Select the lines below containing the word "does".

::: SUPPLIED RECORDS

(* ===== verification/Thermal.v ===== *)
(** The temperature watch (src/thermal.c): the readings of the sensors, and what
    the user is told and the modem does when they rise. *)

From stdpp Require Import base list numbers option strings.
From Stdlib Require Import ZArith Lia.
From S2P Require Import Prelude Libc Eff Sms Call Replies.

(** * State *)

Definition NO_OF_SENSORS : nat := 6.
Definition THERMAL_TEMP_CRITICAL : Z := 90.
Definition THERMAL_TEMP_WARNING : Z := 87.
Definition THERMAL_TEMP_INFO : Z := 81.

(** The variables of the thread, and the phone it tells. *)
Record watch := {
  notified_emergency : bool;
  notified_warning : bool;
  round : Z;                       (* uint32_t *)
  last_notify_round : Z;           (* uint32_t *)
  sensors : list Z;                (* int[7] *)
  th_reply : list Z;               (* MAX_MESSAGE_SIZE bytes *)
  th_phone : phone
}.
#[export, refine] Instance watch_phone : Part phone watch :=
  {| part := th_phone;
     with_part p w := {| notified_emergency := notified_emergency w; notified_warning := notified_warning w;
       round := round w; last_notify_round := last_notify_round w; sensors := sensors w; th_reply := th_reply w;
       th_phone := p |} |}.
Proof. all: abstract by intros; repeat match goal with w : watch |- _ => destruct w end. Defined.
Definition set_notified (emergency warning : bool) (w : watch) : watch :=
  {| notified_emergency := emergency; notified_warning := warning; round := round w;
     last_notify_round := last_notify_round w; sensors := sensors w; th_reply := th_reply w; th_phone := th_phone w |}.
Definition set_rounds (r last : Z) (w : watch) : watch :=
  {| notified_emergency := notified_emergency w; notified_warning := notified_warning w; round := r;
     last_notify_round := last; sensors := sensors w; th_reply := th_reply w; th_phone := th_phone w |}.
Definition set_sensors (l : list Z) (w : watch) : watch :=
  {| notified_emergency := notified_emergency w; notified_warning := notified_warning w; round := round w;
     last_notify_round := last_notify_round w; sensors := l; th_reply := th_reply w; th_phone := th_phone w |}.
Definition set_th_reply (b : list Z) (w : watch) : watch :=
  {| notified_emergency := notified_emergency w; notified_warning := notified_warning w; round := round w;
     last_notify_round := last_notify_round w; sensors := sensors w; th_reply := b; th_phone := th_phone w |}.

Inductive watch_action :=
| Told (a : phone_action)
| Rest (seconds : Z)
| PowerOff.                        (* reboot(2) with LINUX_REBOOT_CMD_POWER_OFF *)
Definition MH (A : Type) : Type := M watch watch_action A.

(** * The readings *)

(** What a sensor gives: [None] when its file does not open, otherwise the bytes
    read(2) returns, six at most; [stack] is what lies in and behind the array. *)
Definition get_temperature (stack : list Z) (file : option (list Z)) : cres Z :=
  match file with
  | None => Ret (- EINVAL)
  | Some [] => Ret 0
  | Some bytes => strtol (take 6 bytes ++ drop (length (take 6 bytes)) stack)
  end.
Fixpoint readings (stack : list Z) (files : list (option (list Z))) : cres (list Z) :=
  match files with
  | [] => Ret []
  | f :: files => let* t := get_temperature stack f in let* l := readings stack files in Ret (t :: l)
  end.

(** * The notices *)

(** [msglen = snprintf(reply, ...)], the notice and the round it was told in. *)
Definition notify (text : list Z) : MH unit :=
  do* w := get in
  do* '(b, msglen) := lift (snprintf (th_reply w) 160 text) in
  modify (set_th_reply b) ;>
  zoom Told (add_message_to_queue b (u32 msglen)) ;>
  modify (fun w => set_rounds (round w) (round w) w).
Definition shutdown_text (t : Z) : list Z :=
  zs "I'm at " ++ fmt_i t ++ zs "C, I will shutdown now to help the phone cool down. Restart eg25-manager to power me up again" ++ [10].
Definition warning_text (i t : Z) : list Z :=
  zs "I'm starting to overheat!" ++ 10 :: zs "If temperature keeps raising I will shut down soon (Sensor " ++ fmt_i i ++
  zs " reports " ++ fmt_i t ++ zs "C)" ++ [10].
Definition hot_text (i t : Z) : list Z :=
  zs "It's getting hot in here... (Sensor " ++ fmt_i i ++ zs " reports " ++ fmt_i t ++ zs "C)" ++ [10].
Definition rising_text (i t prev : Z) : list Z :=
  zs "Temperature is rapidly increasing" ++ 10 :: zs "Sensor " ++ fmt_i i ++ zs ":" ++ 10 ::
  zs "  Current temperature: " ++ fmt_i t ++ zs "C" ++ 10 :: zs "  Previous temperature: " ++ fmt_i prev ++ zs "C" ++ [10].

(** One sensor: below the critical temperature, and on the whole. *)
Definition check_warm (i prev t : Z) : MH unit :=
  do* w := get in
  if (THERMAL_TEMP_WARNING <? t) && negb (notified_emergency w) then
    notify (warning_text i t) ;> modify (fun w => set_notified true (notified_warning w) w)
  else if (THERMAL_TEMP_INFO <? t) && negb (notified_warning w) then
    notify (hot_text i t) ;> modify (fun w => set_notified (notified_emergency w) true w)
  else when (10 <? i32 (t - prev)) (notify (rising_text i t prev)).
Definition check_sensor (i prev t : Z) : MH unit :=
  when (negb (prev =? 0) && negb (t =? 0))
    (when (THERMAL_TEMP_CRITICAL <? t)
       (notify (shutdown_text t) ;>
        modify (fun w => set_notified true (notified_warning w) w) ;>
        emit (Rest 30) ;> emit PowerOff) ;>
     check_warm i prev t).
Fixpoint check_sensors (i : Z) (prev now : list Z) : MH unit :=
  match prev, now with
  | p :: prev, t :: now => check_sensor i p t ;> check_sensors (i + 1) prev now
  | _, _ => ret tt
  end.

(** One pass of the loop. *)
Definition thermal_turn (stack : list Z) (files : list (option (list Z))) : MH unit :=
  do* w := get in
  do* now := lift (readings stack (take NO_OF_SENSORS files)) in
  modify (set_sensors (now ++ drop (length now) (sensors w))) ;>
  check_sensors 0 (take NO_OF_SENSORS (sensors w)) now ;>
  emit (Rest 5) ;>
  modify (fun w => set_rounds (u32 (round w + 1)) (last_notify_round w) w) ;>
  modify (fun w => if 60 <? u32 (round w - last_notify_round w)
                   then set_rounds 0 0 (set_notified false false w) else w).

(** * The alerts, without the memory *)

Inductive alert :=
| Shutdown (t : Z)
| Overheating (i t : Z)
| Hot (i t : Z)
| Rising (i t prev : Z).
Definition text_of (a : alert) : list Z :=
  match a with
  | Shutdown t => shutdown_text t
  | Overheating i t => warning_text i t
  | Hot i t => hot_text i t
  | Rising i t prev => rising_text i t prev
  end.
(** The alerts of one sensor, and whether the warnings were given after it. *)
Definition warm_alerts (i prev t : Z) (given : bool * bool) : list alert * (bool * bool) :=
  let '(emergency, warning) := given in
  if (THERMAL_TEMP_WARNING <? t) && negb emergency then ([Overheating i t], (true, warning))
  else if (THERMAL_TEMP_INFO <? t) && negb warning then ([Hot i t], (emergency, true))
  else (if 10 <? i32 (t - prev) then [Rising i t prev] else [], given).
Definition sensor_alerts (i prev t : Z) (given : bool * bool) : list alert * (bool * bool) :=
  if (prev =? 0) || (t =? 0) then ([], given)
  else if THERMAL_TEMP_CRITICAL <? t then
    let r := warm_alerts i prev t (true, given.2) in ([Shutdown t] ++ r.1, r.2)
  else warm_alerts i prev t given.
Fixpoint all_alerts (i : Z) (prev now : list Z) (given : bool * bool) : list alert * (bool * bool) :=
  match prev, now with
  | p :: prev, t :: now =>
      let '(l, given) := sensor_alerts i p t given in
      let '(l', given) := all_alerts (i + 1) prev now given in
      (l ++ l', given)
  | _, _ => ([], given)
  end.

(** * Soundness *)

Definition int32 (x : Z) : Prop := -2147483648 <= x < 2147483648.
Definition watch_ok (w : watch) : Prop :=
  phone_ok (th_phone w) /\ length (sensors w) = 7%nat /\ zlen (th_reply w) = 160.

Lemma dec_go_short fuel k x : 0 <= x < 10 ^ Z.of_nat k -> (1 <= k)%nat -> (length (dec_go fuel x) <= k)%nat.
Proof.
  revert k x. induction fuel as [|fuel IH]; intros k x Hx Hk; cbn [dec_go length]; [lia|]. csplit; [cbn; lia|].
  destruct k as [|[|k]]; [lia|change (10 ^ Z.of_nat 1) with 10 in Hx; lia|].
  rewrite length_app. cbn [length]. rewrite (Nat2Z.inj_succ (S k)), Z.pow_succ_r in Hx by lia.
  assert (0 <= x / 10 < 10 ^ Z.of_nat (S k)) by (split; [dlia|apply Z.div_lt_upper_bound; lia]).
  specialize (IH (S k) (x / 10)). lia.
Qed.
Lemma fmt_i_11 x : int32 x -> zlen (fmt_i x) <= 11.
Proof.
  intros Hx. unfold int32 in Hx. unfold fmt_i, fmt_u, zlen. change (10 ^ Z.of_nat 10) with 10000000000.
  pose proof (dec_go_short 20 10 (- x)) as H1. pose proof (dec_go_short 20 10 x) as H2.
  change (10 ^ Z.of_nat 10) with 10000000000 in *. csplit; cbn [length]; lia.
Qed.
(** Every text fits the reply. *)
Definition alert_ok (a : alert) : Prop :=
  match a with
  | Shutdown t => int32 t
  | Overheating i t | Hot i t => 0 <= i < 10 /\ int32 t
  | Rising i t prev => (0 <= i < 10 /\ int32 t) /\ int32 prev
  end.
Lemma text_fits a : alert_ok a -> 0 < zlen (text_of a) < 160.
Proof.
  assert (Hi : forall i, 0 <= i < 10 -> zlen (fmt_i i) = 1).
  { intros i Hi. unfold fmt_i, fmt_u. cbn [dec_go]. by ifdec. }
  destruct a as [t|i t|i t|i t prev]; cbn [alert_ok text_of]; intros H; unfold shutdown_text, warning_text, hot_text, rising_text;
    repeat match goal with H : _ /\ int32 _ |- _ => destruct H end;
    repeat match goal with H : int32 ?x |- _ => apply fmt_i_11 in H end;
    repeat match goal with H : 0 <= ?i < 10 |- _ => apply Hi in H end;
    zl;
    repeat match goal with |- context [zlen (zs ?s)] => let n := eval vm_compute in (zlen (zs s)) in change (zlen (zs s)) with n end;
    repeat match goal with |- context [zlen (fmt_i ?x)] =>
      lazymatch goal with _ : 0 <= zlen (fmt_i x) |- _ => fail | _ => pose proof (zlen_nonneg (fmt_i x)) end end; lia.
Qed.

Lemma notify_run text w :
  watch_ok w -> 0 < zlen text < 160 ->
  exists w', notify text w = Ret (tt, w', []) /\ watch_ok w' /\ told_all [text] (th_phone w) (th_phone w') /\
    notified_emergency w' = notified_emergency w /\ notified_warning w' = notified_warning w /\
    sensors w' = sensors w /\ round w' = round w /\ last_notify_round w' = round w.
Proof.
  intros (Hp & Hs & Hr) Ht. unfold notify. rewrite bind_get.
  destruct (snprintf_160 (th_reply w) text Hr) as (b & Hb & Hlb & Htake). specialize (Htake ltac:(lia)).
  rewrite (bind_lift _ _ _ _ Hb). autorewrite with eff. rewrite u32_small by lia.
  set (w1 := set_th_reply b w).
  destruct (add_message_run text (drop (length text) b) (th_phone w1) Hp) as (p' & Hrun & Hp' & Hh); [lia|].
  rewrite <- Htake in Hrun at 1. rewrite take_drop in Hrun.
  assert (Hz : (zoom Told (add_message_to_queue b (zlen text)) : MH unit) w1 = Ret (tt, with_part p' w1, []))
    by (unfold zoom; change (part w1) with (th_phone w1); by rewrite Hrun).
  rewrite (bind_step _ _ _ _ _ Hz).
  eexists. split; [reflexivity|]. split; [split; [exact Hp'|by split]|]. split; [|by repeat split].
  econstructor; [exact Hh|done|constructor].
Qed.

::::::

SOLUTION FOR THIS EXERCISE:
    the user is told and the modem does when they rise. *)
(** What a sensor gives: [None] when its file does not open, otherwise the bytes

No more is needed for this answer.